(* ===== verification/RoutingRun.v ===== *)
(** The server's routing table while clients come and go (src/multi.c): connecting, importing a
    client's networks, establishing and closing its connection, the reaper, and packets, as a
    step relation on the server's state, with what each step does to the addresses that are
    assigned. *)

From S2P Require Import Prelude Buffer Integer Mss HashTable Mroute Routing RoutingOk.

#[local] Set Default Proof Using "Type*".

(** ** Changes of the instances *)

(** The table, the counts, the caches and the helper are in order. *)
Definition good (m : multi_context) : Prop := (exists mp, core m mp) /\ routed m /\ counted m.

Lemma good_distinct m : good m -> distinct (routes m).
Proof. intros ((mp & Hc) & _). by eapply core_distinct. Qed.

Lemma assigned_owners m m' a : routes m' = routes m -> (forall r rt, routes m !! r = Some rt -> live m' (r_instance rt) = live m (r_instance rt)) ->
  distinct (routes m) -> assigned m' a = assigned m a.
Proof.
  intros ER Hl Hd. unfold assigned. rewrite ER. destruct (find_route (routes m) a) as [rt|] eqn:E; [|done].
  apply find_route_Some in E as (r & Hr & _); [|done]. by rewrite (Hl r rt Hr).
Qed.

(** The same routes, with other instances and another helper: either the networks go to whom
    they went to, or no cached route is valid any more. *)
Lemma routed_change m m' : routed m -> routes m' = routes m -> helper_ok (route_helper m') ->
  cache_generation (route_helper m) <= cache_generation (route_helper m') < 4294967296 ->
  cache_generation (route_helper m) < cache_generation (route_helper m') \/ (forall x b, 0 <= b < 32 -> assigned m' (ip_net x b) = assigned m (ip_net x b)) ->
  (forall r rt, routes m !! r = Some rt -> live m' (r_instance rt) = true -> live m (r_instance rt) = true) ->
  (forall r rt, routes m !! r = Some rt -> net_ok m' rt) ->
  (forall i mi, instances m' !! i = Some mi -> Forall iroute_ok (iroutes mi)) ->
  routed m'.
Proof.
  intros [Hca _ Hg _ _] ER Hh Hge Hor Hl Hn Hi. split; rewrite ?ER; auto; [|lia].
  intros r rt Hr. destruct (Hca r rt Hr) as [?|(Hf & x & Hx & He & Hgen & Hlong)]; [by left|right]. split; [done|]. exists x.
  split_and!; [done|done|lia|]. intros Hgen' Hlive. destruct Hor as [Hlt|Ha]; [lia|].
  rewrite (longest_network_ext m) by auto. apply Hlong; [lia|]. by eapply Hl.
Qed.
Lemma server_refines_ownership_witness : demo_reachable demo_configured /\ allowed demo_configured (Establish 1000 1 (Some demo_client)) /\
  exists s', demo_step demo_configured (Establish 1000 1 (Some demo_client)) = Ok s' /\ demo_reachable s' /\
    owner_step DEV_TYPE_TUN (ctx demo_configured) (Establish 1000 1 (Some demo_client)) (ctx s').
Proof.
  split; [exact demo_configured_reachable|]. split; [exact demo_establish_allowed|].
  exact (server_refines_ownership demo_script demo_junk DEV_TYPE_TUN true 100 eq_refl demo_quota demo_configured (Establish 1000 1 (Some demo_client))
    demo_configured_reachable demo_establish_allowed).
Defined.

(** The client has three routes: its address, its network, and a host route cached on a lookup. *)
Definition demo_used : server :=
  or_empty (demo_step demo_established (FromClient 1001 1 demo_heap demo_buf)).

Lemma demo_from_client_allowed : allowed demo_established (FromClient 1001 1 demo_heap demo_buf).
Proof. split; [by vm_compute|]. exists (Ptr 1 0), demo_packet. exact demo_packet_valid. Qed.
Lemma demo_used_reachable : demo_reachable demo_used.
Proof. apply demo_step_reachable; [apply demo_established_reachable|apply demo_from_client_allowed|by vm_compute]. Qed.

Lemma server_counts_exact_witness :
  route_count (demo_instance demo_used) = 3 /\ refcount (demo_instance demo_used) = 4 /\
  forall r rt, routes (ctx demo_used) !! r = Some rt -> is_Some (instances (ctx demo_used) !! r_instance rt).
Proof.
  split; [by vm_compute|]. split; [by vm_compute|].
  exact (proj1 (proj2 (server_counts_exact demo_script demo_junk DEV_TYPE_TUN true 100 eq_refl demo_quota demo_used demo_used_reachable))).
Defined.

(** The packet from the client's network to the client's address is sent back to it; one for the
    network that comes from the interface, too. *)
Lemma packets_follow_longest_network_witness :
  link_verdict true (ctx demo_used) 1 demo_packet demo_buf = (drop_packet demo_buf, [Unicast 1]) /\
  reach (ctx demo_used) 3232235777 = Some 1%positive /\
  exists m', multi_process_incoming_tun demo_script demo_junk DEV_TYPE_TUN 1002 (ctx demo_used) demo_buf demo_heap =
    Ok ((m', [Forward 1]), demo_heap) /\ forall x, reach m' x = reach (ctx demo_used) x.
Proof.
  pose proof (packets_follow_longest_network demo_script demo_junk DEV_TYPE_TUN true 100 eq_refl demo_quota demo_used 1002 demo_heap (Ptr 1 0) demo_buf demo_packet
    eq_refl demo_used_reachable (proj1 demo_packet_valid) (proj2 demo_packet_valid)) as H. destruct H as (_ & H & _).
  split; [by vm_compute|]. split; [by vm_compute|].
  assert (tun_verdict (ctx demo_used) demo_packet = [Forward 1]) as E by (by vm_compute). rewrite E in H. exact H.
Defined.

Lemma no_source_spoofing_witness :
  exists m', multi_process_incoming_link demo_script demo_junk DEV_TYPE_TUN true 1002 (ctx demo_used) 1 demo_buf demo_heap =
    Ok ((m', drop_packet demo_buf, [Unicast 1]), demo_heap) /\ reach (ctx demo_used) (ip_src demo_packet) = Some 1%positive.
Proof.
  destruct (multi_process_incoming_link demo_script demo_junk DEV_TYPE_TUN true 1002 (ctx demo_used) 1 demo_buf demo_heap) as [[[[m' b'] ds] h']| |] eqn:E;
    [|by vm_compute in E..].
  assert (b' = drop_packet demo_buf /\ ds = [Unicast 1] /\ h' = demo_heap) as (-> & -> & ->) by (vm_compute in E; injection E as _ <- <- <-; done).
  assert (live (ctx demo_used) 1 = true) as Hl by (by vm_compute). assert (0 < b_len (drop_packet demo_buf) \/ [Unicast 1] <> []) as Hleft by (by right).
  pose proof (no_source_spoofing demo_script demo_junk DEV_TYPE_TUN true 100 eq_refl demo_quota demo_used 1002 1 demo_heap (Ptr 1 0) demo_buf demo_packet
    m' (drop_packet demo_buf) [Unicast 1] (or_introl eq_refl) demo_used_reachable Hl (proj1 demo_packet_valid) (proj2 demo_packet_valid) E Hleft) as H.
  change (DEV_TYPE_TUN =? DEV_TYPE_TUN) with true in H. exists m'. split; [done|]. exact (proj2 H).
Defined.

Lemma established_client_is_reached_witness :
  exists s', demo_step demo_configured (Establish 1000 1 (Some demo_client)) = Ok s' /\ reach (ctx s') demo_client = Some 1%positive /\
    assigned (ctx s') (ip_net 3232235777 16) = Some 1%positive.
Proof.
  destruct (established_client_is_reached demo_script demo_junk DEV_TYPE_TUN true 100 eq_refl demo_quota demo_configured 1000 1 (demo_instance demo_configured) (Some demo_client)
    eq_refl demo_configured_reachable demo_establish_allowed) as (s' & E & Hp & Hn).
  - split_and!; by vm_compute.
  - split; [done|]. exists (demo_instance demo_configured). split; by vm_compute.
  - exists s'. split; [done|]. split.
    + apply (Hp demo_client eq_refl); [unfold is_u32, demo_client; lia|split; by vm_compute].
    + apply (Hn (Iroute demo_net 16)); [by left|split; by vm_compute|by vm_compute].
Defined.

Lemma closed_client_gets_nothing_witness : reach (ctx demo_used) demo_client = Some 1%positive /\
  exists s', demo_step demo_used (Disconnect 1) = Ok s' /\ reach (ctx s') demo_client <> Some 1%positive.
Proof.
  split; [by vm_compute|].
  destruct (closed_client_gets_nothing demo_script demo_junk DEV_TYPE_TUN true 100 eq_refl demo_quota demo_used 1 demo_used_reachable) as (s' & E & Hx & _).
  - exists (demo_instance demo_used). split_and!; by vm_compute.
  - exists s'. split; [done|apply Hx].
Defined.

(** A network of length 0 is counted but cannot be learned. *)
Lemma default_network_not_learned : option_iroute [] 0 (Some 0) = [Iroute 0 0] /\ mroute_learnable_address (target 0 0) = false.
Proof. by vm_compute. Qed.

*-*-*

**Exercise prompt:**
In the records above, find each line that mentions the string "Hleft", then copy it.

**Response box:**
  assert (live (ctx demo_used) 1 = true) as Hl by (by vm_compute). assert (0 < b_len (drop_packet demo_buf) \/ [Unicast 1] <> []) as Hleft by (by right).
    m' (drop_packet demo_buf) [Unicast 1] (or_introl eq_refl) demo_used_reachable Hl (proj1 demo_packet_valid) (proj2 demo_packet_valid) E Hleft) as H.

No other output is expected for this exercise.